[Recorded data]
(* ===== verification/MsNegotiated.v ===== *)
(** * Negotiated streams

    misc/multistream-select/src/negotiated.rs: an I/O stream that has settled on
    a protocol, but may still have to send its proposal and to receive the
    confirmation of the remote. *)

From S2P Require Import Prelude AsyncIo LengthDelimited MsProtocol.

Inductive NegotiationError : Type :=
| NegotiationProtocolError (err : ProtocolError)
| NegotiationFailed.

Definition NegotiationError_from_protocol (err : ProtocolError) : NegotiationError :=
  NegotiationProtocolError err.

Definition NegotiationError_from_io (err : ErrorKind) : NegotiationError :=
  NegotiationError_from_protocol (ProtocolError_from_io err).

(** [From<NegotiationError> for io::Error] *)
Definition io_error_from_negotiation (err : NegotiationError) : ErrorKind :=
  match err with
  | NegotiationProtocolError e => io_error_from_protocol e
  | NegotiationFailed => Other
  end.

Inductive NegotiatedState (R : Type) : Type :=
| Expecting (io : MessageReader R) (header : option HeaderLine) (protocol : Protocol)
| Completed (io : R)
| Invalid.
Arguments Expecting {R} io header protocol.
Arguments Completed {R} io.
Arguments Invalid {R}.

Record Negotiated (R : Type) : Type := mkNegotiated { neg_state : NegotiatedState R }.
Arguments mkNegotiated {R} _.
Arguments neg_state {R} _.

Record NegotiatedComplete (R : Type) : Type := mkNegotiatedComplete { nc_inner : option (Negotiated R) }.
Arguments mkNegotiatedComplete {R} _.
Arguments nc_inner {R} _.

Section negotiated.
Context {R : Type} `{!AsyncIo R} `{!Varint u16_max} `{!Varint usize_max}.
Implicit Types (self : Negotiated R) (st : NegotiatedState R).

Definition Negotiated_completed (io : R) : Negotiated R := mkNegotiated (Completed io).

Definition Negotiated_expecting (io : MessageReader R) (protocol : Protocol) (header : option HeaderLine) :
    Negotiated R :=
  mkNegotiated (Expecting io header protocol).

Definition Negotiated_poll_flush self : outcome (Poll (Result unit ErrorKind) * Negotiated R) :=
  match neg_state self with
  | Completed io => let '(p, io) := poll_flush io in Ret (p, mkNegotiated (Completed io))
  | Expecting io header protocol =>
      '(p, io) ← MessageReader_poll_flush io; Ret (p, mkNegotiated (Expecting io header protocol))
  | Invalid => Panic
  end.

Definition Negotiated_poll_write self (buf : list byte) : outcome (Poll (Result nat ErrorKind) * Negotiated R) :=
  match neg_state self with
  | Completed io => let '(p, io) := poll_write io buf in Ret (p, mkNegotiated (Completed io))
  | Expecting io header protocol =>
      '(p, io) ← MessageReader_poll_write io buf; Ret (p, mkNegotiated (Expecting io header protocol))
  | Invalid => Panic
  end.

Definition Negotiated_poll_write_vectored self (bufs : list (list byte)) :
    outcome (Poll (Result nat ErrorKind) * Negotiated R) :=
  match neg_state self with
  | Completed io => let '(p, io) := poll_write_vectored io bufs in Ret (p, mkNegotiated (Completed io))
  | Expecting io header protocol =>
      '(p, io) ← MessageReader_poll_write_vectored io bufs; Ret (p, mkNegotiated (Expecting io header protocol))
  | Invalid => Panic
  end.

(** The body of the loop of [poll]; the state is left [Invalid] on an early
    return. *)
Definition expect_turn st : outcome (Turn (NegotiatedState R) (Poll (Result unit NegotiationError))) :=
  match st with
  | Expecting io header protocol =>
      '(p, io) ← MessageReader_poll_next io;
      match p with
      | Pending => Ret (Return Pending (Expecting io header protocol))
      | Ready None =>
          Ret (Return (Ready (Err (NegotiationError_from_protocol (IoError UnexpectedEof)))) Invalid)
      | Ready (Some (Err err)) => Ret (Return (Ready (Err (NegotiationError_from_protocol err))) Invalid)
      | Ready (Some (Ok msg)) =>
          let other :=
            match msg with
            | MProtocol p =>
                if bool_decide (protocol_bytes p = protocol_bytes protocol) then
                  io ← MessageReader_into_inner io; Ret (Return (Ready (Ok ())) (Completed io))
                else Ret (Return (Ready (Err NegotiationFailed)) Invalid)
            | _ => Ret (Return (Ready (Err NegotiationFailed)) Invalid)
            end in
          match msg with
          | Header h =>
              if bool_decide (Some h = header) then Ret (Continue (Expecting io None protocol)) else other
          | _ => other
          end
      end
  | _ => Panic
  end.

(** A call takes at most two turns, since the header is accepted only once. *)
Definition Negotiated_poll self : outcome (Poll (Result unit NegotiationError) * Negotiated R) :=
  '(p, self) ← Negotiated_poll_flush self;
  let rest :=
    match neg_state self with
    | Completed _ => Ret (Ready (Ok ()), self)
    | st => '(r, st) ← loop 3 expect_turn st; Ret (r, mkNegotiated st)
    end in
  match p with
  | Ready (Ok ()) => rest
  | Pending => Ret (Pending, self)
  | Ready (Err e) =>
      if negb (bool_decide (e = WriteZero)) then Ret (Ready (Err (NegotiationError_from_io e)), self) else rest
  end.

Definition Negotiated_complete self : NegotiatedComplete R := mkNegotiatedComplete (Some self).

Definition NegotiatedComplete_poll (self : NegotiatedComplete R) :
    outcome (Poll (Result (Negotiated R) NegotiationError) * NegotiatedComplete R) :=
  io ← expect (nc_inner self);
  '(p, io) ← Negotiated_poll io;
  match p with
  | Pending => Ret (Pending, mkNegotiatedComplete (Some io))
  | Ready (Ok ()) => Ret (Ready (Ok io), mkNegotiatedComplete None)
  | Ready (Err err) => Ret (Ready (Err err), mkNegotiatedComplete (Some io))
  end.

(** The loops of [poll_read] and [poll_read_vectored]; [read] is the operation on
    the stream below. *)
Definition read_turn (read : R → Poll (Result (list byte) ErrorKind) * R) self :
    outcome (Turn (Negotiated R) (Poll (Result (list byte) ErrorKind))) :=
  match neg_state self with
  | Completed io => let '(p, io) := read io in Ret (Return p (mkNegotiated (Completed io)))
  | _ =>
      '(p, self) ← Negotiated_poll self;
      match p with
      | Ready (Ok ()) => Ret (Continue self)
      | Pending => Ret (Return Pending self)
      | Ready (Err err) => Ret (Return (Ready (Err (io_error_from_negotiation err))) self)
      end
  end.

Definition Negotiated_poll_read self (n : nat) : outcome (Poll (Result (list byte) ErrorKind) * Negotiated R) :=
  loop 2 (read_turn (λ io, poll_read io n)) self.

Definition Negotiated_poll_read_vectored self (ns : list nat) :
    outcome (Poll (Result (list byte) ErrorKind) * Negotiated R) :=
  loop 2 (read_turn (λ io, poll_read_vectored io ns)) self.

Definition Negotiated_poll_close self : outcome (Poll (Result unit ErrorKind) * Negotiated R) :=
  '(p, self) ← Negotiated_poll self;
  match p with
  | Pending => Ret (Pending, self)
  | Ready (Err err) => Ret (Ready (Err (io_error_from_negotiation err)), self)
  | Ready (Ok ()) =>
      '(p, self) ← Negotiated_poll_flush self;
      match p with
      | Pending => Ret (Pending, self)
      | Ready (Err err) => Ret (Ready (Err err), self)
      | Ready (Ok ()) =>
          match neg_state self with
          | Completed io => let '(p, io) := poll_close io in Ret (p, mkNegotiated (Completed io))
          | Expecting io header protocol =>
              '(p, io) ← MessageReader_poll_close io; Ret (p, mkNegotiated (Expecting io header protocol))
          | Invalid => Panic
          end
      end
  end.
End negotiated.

[What you need to do]: From the first line to the last, reproduce the data above exactly.

[Answer for the task]:
(* ===== verification/MsNegotiated.v ===== *)
(** * Negotiated streams

    misc/multistream-select/src/negotiated.rs: an I/O stream that has settled on
    a protocol, but may still have to send its proposal and to receive the
    confirmation of the remote. *)

From S2P Require Import Prelude AsyncIo LengthDelimited MsProtocol.

Inductive NegotiationError : Type :=
| NegotiationProtocolError (err : ProtocolError)
| NegotiationFailed.

Definition NegotiationError_from_protocol (err : ProtocolError) : NegotiationError :=
  NegotiationProtocolError err.

Definition NegotiationError_from_io (err : ErrorKind) : NegotiationError :=
  NegotiationError_from_protocol (ProtocolError_from_io err).

(** [From<NegotiationError> for io::Error] *)
Definition io_error_from_negotiation (err : NegotiationError) : ErrorKind :=
  match err with
  | NegotiationProtocolError e => io_error_from_protocol e
  | NegotiationFailed => Other
  end.

Inductive NegotiatedState (R : Type) : Type :=
| Expecting (io : MessageReader R) (header : option HeaderLine) (protocol : Protocol)
| Completed (io : R)
| Invalid.
Arguments Expecting {R} io header protocol.
Arguments Completed {R} io.
Arguments Invalid {R}.

Record Negotiated (R : Type) : Type := mkNegotiated { neg_state : NegotiatedState R }.
Arguments mkNegotiated {R} _.
Arguments neg_state {R} _.

Record NegotiatedComplete (R : Type) : Type := mkNegotiatedComplete { nc_inner : option (Negotiated R) }.
Arguments mkNegotiatedComplete {R} _.
Arguments nc_inner {R} _.

Section negotiated.
Context {R : Type} `{!AsyncIo R} `{!Varint u16_max} `{!Varint usize_max}.
Implicit Types (self : Negotiated R) (st : NegotiatedState R).

Definition Negotiated_completed (io : R) : Negotiated R := mkNegotiated (Completed io).

Definition Negotiated_expecting (io : MessageReader R) (protocol : Protocol) (header : option HeaderLine) :
    Negotiated R :=
  mkNegotiated (Expecting io header protocol).

Definition Negotiated_poll_flush self : outcome (Poll (Result unit ErrorKind) * Negotiated R) :=
  match neg_state self with
  | Completed io => let '(p, io) := poll_flush io in Ret (p, mkNegotiated (Completed io))
  | Expecting io header protocol =>
      '(p, io) ← MessageReader_poll_flush io; Ret (p, mkNegotiated (Expecting io header protocol))
  | Invalid => Panic
  end.

Definition Negotiated_poll_write self (buf : list byte) : outcome (Poll (Result nat ErrorKind) * Negotiated R) :=
  match neg_state self with
  | Completed io => let '(p, io) := poll_write io buf in Ret (p, mkNegotiated (Completed io))
  | Expecting io header protocol =>
      '(p, io) ← MessageReader_poll_write io buf; Ret (p, mkNegotiated (Expecting io header protocol))
  | Invalid => Panic
  end.

Definition Negotiated_poll_write_vectored self (bufs : list (list byte)) :
    outcome (Poll (Result nat ErrorKind) * Negotiated R) :=
  match neg_state self with
  | Completed io => let '(p, io) := poll_write_vectored io bufs in Ret (p, mkNegotiated (Completed io))
  | Expecting io header protocol =>
      '(p, io) ← MessageReader_poll_write_vectored io bufs; Ret (p, mkNegotiated (Expecting io header protocol))
  | Invalid => Panic
  end.

(** The body of the loop of [poll]; the state is left [Invalid] on an early
    return. *)
Definition expect_turn st : outcome (Turn (NegotiatedState R) (Poll (Result unit NegotiationError))) :=
  match st with
  | Expecting io header protocol =>
      '(p, io) ← MessageReader_poll_next io;
      match p with
      | Pending => Ret (Return Pending (Expecting io header protocol))
      | Ready None =>
          Ret (Return (Ready (Err (NegotiationError_from_protocol (IoError UnexpectedEof)))) Invalid)
      | Ready (Some (Err err)) => Ret (Return (Ready (Err (NegotiationError_from_protocol err))) Invalid)
      | Ready (Some (Ok msg)) =>
          let other :=
            match msg with
            | MProtocol p =>
                if bool_decide (protocol_bytes p = protocol_bytes protocol) then
                  io ← MessageReader_into_inner io; Ret (Return (Ready (Ok ())) (Completed io))
                else Ret (Return (Ready (Err NegotiationFailed)) Invalid)
            | _ => Ret (Return (Ready (Err NegotiationFailed)) Invalid)
            end in
          match msg with
          | Header h =>
              if bool_decide (Some h = header) then Ret (Continue (Expecting io None protocol)) else other
          | _ => other
          end
      end
  | _ => Panic
  end.

(** A call takes at most two turns, since the header is accepted only once. *)
Definition Negotiated_poll self : outcome (Poll (Result unit NegotiationError) * Negotiated R) :=
  '(p, self) ← Negotiated_poll_flush self;
  let rest :=
    match neg_state self with
    | Completed _ => Ret (Ready (Ok ()), self)
    | st => '(r, st) ← loop 3 expect_turn st; Ret (r, mkNegotiated st)
    end in
  match p with
  | Ready (Ok ()) => rest
  | Pending => Ret (Pending, self)
  | Ready (Err e) =>
      if negb (bool_decide (e = WriteZero)) then Ret (Ready (Err (NegotiationError_from_io e)), self) else rest
  end.

Definition Negotiated_complete self : NegotiatedComplete R := mkNegotiatedComplete (Some self).

Definition NegotiatedComplete_poll (self : NegotiatedComplete R) :
    outcome (Poll (Result (Negotiated R) NegotiationError) * NegotiatedComplete R) :=
  io ← expect (nc_inner self);
  '(p, io) ← Negotiated_poll io;
  match p with
  | Pending => Ret (Pending, mkNegotiatedComplete (Some io))
  | Ready (Ok ()) => Ret (Ready (Ok io), mkNegotiatedComplete None)
  | Ready (Err err) => Ret (Ready (Err err), mkNegotiatedComplete (Some io))
  end.

(** The loops of [poll_read] and [poll_read_vectored]; [read] is the operation on
    the stream below. *)
Definition read_turn (read : R → Poll (Result (list byte) ErrorKind) * R) self :
    outcome (Turn (Negotiated R) (Poll (Result (list byte) ErrorKind))) :=
  match neg_state self with
  | Completed io => let '(p, io) := read io in Ret (Return p (mkNegotiated (Completed io)))
  | _ =>
      '(p, self) ← Negotiated_poll self;
      match p with
      | Ready (Ok ()) => Ret (Continue self)
      | Pending => Ret (Return Pending self)
      | Ready (Err err) => Ret (Return (Ready (Err (io_error_from_negotiation err))) self)
      end
  end.

Definition Negotiated_poll_read self (n : nat) : outcome (Poll (Result (list byte) ErrorKind) * Negotiated R) :=
  loop 2 (read_turn (λ io, poll_read io n)) self.

Definition Negotiated_poll_read_vectored self (ns : list nat) :
    outcome (Poll (Result (list byte) ErrorKind) * Negotiated R) :=
  loop 2 (read_turn (λ io, poll_read_vectored io ns)) self.

Definition Negotiated_poll_close self : outcome (Poll (Result unit ErrorKind) * Negotiated R) :=
  '(p, self) ← Negotiated_poll self;
  match p with
  | Pending => Ret (Pending, self)
  | Ready (Err err) => Ret (Ready (Err (io_error_from_negotiation err)), self)
  | Ready (Ok ()) =>
      '(p, self) ← Negotiated_poll_flush self;
      match p with
      | Pending => Ret (Pending, self)
      | Ready (Err err) => Ret (Ready (Err err), self)
      | Ready (Ok ()) =>
          match neg_state self with
          | Completed io => let '(p, io) := poll_close io in Ret (p, mkNegotiated (Completed io))
          | Expecting io header protocol =>
              '(p, io) ← MessageReader_poll_close io; Ret (p, mkNegotiated (Expecting io header protocol))
          | Invalid => Panic
          end
      end
  end.
End negotiated.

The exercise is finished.